Overview, Including Items Impacting Comparability
On a consolidated basis, net sales were similar in the second quarter of fiscal 2024, as compared to the same period of fiscal 2023, with lower net sales in the Infrastructure segment and slightly higher net sales in the Agriculture segment. On a consolidated basis, net sales decreased in the first half of fiscal 2024, as compared to the same period of fiscal 2023, with lower net sales in both the Infrastructure and Agriculture segments.
On a consolidated basis, gross profit and gross profit margin decreased in the second quarter of fiscal 2024, as compared to the same period of fiscal 2023, driven by a decrease in gross profit in the Agriculture segment partially offset by an increase in gross profit in the Infrastructure segment. Gross profit decreased in the first half of fiscal 2024, as compared to the same period of fiscal 2023, while gross profit margin increased. Favorability from steel deflation, strong commercial execution, and pricing strategies in the Infrastructure segment was more than offset by lower volumes and pricing in Brazil in the Agriculture segment.

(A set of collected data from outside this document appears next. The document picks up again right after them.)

(* ===== verification/GoNet.v ===== *)
(** Go's [net] and [net/netip] packages, as far as the sources use them:
    [SplitHostPort], [JoinHostPort], [ParseIP], [IP.To4], [IP.String],
    [ParseCIDR]/[IPNet.Contains] on IPv4, [IsPrivate]. *)

From S2P Require Import Prelude GoStrings.

Open Scope Z_scope.

(** * host:port *)

Definition colon : ascii := ":".
Definition lbrack : ascii := "[".
Definition rbrack : ascii := "]".
Definition dot : ascii := ".".

(** [net.SplitHostPort]; [None] for an error (callers never inspect it). *)
Definition SplitHostPort (hostport : string) : option (string * string) :=
  match last_index_byte colon hostport with
  | None => None
  | Some i =>
      let finish host j k :=
        if contains_byte lbrack (str_drop j hostport) then None
        else if contains_byte rbrack (str_drop k hostport) then None
        else Some (host, str_drop (S i) hostport) in
      if HasPrefix hostport "[" then
        match index_byte rbrack hostport with
        | None => None
        | Some e =>
            if (S e =? slen hostport)%nat then None
            else if (S e =? i)%nat then finish (str_slice 1 e hostport) 1%nat (S e)
            else None
        end
      else
        let host := str_take i hostport in
        if contains_byte colon host then None else finish host 0%nat 0%nat
  end.

(** [net.JoinHostPort]. *)
Definition JoinHostPort (host port : string) : string :=
  if contains_byte colon host then "[" +:+ host +:+ "]:" +:+ port
  else host +:+ ":" +:+ port.

(** * IP addresses

    [net.IP]: a byte slice of length 4 or 16; [nil] is the empty slice. *)
Definition IP := list Z.

(** One IPv4 field: one to three digits, no leading zero, at most 255. *)
Definition parse_octet (w : string) : option Z :=
  match w with
  | "" => None
  | String c rest =>
      if nonempty rest && ceq c "0" then None
      else match digits_val 0 w with
           | Some v => if (v <=? 255) && (slen w <=? 3)%nat then Some v else None
           | None => None
           end
  end.

(** [netip.parseIPv4]. *)
Definition parseIPv4 (s : string) : option IP :=
  match Split s dot with
  | [a; b; c; d] =>
      match parse_octet a, parse_octet b, parse_octet c, parse_octet d with
      | Some a, Some b, Some c, Some d => Some [a; b; c; d]
      | _, _, _, _ => None
      end
  | _ => None
  end.

Definition hex_digit (c : ascii) : option Z :=
  let n := Z.of_nat (byte_val c) in
  if (48 <=? n) && (n <=? 57) then Some (n - 48)
  else if (97 <=? n) && (n <=? 102) then Some (n - 87)
  else if (65 <=? n) && (n <=? 70) then Some (n - 55)
  else None.

(** The hexadecimal group at the head of [s]: number of digits, value, rest.
    [None] when it has more than four digits. *)
Fixpoint hex_group (off : nat) (acc : Z) (s : string) : option (nat * Z * string) :=
  match s with
  | "" => Some (off, acc, "")
  | String c s' =>
      match hex_digit c with
      | None => Some (off, acc, s)
      | Some d => if (3 <? off)%nat then None else hex_group (S off) (16 * acc + d) s'
      end
  end.

(** The group loop of [netip.parseIPv6].  [ip] holds the bytes written so far,
    [ell] the position of the ellipsis.  Eight groups at most are read, so the
    callers' fuel of 9 is never exhausted. *)
Fixpoint parse_groups (fuel : nat) (ip : list Z) (ell : option nat) (s : string)
    : option (list Z * option nat * string) :=
  match fuel with
  | O => Some (ip, ell, s)
  | S fuel' =>
      if (16 <=? length ip)%nat then Some (ip, ell, s) else
      match hex_group 0 0 s with
      | None => None
      | Some (off, acc, rest) =>
          if (off =? 0)%nat then None else
          match rest with
          | "" => Some (ip ++ [acc / 256; acc mod 256], ell, "")
          | String c rest' =>
              if ceq c dot then
                if bool_decide (ell = None) && negb (length ip =? 12)%nat then None
                else if (16 <? length ip + 4)%nat then None
                else match parseIPv4 s with
                     | None => None
                     | Some v4 => Some (ip ++ v4, ell, "")
                     end
              else if negb (ceq c colon) then None
              else
                let ip' := ip ++ [acc / 256; acc mod 256] in
                match rest' with
                | "" => None
                | String c2 rest2 =>
                    if ceq c2 colon then
                      match ell with
                      | Some _ => None
                      | None =>
                          if nonempty rest2 then parse_groups fuel' ip' (Some (length ip')) rest2
                          else Some (ip', Some (length ip'), "")
                      end
                    else parse_groups fuel' ip' ell rest'
                end
          end
      end
  end.
Lemma filter_partition_perm {A} (p : A → bool) l :
  List.filter p l ++ List.filter (λ x, negb (p x)) l ≡ₚ l.
Proof.
  induction l as [|x l IH]; simpl; [done|]. destruct (p x); simpl.
  - by constructor.
  - etrans; [symmetry; apply Permutation_middle|]. by constructor.
Qed.

(** The preference modes lose no address: "prefer_ipv4" and "prefer_ipv6"
    return a permutation of the resolved non-nil addresses that lists every
    address of the preferred family before any of the other, in resolver order
    within a family. *)
Theorem prefer_modes_permute ips mode :
  norm mode = "prefer_ipv4" ∨ norm mode = "prefer_ipv6" →
  reorderIPsByDNSMode ips mode ≡ₚ List.filter (λ ip, negb (is_nil_ip ip)) ips ∧
  ∃ first second, reorderIPsByDNSMode ips mode = first ++ second ∧
    first `sublist_of` ips ∧ second `sublist_of` ips ∧
    (∀ ip, ip ∈ first → is_v4 ip = bool_decide (norm mode = "prefer_ipv4")) ∧
    (∀ ip, ip ∈ second → is_v4 ip = bool_decide (norm mode = "prefer_ipv6")).
Proof.
  assert (Hsub : ∀ (p : IP → bool) l, List.filter p l `sublist_of` l).
  { intros p l. induction l as [|x l IH]; simpl; [done|].
    destruct (p x); [by apply sublist_skip|by apply sublist_cons]. }
  intros Hm.
  assert (∃ m, norm mode = m ∧ (m = "prefer_ipv4" ∨ m = "prefer_ipv6")) as (m & Hnorm & Hm') by eauto.
  unfold reorderIPsByDNSMode, normalizeDNSMode. rewrite Hnorm.
  destruct Hm' as [-> | ->]; cbn -[is_nil_ip is_v4]; split.
  1: apply filter_partition_perm.
  2: etrans; [apply Permutation_app_comm|apply filter_partition_perm].
  all: do 2 eexists; split; [reflexivity|].
  all: split; [by etrans; apply Hsub|]; split; [by etrans; apply Hsub|].
  all: split; intros ip [_ Hp]%elem_of_filter_bool; rewrite ?negb_true_iff in Hp; by rewrite Hp.
Qed.

Lemma prefer_modes_permute_witness :
  let ips := [[1; 2; 3; 4]; replicate 16 7; []; [8; 8; 8; 8]]%Z in
  reorderIPsByDNSMode ips "Prefer_IPv6 " = [replicate 16 7; [1; 2; 3; 4]; [8; 8; 8; 8]]%Z ∧
  reorderIPsByDNSMode ips "Prefer_IPv6 " ≡ₚ List.filter (λ ip, negb (is_nil_ip ip)) ips.
Proof.
  cbv zeta. split; [by vm_compute|].
  apply (prefer_modes_permute [[1; 2; 3; 4]; replicate 16 7; []; [8; 8; 8; 8]]%Z "Prefer_IPv6 ").
  right. by vm_compute.
Defined.

(** ** Candidates *)

Lemma splitUpstreamCandidates_NoDup t u dp : NoDup (splitUpstreamCandidates t u dp).
Proof. unfold splitUpstreamCandidates. case_match; [constructor|apply NoDup_dedup]. Qed.

Lemma splitUpstreamCandidates_elem t u dp a :
  a ∈ splitUpstreamCandidates t u dp ↔
  resolveUpstreamHost t u ≠ "" ∧ a ≠ "" ∧
  ∃ part, part ∈ Split (resolveUpstreamHost t u) "," ∧ a = ensureAddrWithPort (TrimSpace part) dp.
Proof.
  unfold splitUpstreamCandidates. destruct (nonempty _) eqn:Hne; cbn [negb].
  - rewrite nonempty_true in Hne. rewrite elem_of_dedup, elem_of_filter_bool, nonempty_true.
    rewrite list_elem_of_fmap. naive_solver.
  - rewrite nonempty_false in Hne. set_solver.
Qed.

Lemma dedupeDialCandidates_NoDup l : NoDup (dedupeDialCandidates l).
Proof. apply NoDup_dedup. Qed.

Lemma dedupeDialCandidates_elem l a :
  a ∈ dedupeDialCandidates l ↔ a ≠ "" ∧ ∃ c, c ∈ l ∧ a = TrimSpace c.
Proof.
  unfold dedupeDialCandidates.
  rewrite elem_of_dedup, elem_of_filter_bool, nonempty_true, list_elem_of_fmap. naive_solver.
Qed.

#[export] Hint Resolve splitUpstreamCandidates_NoDup dedupeDialCandidates_NoDup : nova.

(** With no fake name configured, no camouflage is invented: under any
    policy but "none" and "fake" the server name offered upstream is the
    normalised target host, or a name (never an IP literal) taken from the
    rule's resolved upstream. *)
Theorem upstream_SNI_predictable target rule :
  TrimSpace (r_SniFake rule) = "" →
  norm (r_SniPolicy rule) ≠ "none" → norm (r_SniPolicy rule) ≠ "fake" →
  let sni := chooseUpstreamSNI target rule in
  sni = normalizeHost target ∨
  (isLiteralIP sni = false ∧ sni ≠ "" ∧
   sni = firstUpstreamHost (normalizeHost target) (resolveRuleUpstream (normalizeHost target) rule)).
Proof.
  intros Hf Hn Hk. cbv zeta. unfold chooseUpstreamSNI. rewrite Hf.
  rewrite (bool_decide_eq_false_2 _ Hn), (bool_decide_eq_false_2 _ Hk).
  change (nonempty "") with false. cbv iota.
  destruct (bool_decide _); [by left|].
  set (u := firstUpstreamHost _ _).
  assert (Hgen : ∀ b : bool, (b = true → nonempty u = true ∧ isLiteralIP u = false) →
    let sni := if b then u else normalizeHost target in
    sni = normalizeHost target ∨ (isLiteralIP sni = false ∧ sni ≠ "" ∧ sni = u)).
  { intros [] Hb; cbv zeta; [right|by left]. destruct Hb as [?%nonempty_true ?]; done. }
  destruct (bool_decide _).
  - apply (Hgen (nonempty u && negb (isLiteralIP u))). intros. by bool_prop.
  - destruct (nonempty (resolveRuleUpstream _ _)); [|by left].
    apply (Hgen (nonempty u && negb (isLiteralIP u) && _)). intros. by bool_prop.
Qed.

Lemma upstream_SNI_predictable_witness :
  let r := mkRule "x.com" "edge.example.net:8443, 1.2.3.4" [] "" "mitm" "" "" "upstream" true "s" false ""
             false "" "" false CertVerify_zero false "" in
  chooseUpstreamSNI "X.com:443" r = "edge.example.net" ∧
  (chooseUpstreamSNI "X.com:443" r = normalizeHost "X.com:443" ∨
   (isLiteralIP (chooseUpstreamSNI "X.com:443" r) = false ∧ chooseUpstreamSNI "X.com:443" r ≠ "" ∧
    chooseUpstreamSNI "X.com:443" r
      = firstUpstreamHost (normalizeHost "X.com:443")
          (resolveRuleUpstream (normalizeHost "X.com:443") r))).
Proof.
  cbv zeta. split; [by vm_compute|].
  apply upstream_SNI_predictable; by vm_compute.
Defined.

During the third quarter of fiscal 2023, management initiated a plan to streamline segment support across the Company and reduce costs through an organizational realignment program (the “Realignment Program”). The Realignment Program provided for a reduction in force through a voluntary early retirement program and other headcount reduction actions, which were completed by the end of fiscal 2023. The Board of Directors authorized the incurrence of cash charges up to $36.0 million in connection with the Realignment Program of which $35.2 million were incurred in fiscal 2023 which included severance and other employee benefit costs totaling approximately $17.3 million within the Infrastructure segment, $9.1 million within the Agriculture segment, and $8.8 million within Corporate expense.
Consolidated selling, general, and administrative expenses (“SG&A”) decreased in the second quarter and first half of fiscal 2024, as compared to the same periods of fiscal 2023, primarily driven by decreased compensation costs largely attributable to the Realignment Program in fiscal 2023.
In the second quarter and first half of fiscal 2023, SG&A in the Agriculture segment included amortization of identified intangible assets of $1.6 million and $3.3 million, respectively, and stock-based compensation expense of $2.3 million and $4.3 million, respectively, from the Prospera subsidiary acquired in fiscal 2021. Prospera intangible asset amortization was $0.1 million and $0.2 million, respectively, and stock-based compensation expense was $1.3 million and $2.1 million, respectively, for the second quarter and first half of fiscal 2024.
Consolidated operating income for the second quarter and first half of fiscal 2024, as compared to the same periods of fiscal 2023, was impacted by the lower SG&A as a result of the Realignment Program partially offset by decreased gross profit.
Acquisitions and Divestitures
In the third quarter of fiscal 2023, the Company acquired HR Products, a leading wholesale supplier of irrigation parts in Australia, included in the Agriculture segment.
In the second quarter of fiscal 2023, the Company divested Torrent Engineering and Equipment, an integrator of prepackaged pump stations in Indiana, included in the Agriculture segment.
Macroeconomic Impacts on Financial Results and Liquidity
We continue to monitor several macroeconomic trends and geopolitical uncertainties that have impacted or may impact our business, including inflationary cost pressures, supply chain disruptions, changes in foreign currency exchange rates against the United States (“U.S.”) dollar, rising interest rates, ongoing international armed conflicts, and labor shortages.
Net Interest Expense
Consolidated net interest expense was flat in the second quarter of fiscal 2024, as compared to the same period of fiscal 2023. The increase in average outstanding borrowings on the revolving line of credit along with higher average interest rates resulted in higher consolidated net interest expense in the first half of fiscal 2024, as compared to the same period of fiscal 2023.